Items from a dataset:

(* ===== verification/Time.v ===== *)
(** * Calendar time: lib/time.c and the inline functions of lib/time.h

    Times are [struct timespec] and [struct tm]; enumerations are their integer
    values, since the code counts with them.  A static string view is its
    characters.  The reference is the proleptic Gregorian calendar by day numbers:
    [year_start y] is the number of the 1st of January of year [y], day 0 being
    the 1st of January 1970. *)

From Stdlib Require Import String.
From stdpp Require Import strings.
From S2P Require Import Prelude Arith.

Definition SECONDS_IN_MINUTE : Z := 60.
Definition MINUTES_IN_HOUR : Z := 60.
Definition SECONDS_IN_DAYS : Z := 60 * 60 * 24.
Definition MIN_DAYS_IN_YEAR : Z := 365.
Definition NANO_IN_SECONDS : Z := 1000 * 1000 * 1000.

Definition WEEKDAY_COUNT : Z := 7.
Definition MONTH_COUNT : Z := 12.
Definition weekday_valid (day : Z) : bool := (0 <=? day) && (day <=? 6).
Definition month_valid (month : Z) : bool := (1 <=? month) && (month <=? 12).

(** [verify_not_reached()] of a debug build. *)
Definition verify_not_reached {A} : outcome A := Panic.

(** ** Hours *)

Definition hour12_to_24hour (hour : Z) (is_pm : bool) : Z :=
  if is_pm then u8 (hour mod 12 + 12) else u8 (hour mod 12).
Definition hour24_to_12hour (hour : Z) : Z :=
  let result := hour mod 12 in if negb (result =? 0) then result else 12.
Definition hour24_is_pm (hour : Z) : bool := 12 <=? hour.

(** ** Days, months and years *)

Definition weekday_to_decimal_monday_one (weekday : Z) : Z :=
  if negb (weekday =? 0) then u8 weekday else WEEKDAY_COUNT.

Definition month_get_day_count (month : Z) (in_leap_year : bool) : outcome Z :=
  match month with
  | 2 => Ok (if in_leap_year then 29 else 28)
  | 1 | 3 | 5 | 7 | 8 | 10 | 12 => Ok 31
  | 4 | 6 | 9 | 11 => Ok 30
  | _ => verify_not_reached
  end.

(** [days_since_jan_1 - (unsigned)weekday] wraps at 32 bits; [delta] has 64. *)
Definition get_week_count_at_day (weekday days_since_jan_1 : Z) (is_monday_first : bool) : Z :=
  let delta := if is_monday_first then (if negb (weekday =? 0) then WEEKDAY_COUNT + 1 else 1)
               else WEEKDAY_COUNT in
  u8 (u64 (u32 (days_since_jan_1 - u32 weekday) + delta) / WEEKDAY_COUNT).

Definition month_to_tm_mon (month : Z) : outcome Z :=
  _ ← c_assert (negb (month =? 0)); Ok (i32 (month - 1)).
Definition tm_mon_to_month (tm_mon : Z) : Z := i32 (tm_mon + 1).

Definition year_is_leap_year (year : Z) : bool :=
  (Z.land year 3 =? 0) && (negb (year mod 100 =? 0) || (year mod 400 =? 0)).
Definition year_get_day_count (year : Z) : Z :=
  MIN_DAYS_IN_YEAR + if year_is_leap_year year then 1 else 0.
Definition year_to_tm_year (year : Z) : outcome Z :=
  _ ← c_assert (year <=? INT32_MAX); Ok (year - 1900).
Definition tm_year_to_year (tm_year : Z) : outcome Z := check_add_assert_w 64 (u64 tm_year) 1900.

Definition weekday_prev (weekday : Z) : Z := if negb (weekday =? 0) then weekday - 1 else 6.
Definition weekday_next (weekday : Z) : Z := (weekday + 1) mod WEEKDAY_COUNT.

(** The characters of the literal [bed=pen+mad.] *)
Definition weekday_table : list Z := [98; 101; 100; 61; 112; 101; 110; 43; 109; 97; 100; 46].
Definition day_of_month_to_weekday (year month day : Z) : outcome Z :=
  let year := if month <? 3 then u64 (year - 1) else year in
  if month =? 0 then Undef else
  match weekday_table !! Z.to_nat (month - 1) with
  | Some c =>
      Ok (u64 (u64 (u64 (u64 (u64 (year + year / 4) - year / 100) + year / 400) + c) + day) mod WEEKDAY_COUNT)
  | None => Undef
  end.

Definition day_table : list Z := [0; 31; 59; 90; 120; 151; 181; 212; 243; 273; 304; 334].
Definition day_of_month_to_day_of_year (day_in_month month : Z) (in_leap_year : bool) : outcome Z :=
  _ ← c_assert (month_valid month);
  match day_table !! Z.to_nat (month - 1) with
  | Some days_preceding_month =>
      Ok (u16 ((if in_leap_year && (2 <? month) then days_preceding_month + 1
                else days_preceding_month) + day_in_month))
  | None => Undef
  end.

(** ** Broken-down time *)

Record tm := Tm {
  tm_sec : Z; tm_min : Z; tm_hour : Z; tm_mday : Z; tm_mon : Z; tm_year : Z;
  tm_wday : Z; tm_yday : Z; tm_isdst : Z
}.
...
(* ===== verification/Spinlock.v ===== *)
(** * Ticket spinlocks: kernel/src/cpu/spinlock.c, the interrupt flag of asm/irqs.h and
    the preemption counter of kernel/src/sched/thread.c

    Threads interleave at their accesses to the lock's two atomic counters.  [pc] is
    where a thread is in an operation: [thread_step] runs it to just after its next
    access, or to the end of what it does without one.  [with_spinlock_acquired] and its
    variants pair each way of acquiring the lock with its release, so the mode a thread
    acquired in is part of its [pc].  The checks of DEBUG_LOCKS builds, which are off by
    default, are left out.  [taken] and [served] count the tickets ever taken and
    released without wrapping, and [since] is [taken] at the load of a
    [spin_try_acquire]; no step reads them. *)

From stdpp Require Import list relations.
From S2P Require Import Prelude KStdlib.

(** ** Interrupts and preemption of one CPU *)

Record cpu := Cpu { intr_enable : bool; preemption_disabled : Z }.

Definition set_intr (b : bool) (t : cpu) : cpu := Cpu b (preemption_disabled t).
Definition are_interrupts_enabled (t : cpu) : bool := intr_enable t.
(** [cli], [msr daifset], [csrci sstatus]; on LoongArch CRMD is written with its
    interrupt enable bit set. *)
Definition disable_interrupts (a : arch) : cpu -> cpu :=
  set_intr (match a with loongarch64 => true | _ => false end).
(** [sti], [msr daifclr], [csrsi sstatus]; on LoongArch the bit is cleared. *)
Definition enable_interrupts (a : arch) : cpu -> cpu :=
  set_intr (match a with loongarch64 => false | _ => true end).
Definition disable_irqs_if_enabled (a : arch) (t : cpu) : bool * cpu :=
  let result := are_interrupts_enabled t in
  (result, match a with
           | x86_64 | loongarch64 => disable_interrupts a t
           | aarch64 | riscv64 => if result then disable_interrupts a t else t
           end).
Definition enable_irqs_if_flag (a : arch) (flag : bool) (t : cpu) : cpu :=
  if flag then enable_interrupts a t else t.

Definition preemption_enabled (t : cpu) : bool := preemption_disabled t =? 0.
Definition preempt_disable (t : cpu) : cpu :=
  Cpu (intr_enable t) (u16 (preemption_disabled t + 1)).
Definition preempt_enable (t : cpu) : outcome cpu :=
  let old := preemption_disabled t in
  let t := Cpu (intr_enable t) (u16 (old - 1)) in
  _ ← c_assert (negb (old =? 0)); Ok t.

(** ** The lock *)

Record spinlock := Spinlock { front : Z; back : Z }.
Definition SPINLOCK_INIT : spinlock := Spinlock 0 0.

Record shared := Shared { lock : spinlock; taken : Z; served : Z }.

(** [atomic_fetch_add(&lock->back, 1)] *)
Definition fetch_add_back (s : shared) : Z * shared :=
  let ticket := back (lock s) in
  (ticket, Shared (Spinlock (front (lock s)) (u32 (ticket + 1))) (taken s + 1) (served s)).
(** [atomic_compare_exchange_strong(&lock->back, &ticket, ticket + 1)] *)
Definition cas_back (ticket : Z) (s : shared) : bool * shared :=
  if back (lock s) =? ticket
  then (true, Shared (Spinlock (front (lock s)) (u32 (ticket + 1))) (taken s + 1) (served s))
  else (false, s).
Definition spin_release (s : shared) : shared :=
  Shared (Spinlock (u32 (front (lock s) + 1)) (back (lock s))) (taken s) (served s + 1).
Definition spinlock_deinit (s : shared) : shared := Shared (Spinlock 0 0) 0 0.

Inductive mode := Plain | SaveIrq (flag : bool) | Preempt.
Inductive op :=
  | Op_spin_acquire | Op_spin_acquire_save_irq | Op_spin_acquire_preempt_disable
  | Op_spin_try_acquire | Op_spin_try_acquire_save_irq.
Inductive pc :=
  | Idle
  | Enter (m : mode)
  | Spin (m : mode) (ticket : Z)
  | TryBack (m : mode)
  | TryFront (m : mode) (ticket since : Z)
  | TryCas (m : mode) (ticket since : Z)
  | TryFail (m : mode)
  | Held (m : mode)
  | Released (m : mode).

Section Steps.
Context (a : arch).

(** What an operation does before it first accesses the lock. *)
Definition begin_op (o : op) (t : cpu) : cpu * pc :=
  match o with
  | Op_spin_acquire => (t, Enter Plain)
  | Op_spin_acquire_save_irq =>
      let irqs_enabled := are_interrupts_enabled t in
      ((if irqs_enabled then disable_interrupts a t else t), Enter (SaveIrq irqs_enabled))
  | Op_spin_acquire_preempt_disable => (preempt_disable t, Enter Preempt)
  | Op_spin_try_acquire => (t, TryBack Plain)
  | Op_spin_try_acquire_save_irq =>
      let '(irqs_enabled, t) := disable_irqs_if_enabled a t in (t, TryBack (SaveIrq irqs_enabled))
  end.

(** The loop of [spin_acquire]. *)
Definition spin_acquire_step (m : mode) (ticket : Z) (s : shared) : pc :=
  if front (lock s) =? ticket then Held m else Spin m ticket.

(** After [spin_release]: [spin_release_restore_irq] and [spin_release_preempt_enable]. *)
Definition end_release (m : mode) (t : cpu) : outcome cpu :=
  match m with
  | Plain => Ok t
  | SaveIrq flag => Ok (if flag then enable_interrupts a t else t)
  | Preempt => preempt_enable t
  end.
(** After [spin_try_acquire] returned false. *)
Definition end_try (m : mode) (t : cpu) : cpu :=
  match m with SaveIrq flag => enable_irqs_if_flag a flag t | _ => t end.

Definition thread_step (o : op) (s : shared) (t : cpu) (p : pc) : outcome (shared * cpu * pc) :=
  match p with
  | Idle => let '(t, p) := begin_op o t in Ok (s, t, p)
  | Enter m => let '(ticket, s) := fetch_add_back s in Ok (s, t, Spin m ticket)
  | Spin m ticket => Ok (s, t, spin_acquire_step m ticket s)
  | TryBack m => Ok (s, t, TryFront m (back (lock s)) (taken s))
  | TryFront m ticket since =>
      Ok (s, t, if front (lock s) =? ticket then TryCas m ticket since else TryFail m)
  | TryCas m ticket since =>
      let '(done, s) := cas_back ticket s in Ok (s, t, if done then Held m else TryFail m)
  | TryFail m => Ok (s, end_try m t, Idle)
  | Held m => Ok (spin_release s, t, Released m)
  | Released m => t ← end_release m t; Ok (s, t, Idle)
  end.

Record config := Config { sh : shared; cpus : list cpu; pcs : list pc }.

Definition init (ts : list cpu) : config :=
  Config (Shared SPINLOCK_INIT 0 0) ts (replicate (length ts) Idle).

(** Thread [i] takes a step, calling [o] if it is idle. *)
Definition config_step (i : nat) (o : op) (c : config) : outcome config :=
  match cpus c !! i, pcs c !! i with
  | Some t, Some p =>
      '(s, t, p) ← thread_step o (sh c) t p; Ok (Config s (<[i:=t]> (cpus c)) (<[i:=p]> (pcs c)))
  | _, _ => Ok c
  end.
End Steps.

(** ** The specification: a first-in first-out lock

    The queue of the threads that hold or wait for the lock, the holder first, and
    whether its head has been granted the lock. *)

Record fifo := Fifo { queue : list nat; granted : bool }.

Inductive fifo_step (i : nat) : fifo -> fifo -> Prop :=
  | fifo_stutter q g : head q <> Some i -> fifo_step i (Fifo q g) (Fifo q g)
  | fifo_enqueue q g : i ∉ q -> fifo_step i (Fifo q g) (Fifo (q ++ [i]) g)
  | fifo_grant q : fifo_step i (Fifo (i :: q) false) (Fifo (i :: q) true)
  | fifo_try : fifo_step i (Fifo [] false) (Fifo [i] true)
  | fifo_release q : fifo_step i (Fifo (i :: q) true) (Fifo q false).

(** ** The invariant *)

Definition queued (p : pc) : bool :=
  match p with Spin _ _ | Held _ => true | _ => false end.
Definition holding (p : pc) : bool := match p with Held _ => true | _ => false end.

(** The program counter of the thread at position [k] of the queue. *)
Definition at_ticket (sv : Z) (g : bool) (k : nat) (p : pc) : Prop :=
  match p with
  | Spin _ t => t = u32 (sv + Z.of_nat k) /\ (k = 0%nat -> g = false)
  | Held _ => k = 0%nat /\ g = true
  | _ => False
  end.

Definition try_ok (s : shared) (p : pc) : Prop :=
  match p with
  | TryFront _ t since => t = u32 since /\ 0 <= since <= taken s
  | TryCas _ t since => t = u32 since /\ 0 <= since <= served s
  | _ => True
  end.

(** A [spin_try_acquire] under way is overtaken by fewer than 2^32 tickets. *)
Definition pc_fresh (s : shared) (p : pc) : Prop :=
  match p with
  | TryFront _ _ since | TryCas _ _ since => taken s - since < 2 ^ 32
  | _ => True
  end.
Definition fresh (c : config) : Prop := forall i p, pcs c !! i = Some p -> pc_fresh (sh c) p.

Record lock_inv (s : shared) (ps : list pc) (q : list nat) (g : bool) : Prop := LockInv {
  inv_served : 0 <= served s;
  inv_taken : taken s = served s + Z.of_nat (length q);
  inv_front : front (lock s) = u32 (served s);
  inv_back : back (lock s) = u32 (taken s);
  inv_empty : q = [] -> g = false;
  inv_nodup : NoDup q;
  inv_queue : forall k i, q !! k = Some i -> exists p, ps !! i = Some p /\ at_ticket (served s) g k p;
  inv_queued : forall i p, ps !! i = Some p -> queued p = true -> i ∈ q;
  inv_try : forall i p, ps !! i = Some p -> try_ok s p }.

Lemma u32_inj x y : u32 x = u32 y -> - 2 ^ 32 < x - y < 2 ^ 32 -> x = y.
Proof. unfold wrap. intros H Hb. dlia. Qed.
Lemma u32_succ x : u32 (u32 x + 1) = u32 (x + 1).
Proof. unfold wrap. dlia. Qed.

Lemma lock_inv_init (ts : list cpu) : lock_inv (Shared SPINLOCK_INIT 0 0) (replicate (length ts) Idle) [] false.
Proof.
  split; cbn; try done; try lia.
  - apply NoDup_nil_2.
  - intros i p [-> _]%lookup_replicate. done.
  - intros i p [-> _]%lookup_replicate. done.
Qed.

EXERCISE AIM: Among the records above, repeat exactly the line with "let '(done, s)", the line with "Definition init (ts", and every line in between, and only those.

YOUR SOLUTION:
      let '(done, s) := cas_back ticket s in Ok (s, t, if done then Held m else TryFail m)
  | TryFail m => Ok (s, end_try m t, Idle)
  | Held m => Ok (spin_release s, t, Released m)
  | Released m => t ← end_release m t; Ok (s, t, Idle)
  end.

Record config := Config { sh : shared; cpus : list cpu; pcs : list pc }.

Definition init (ts : list cpu) : config :=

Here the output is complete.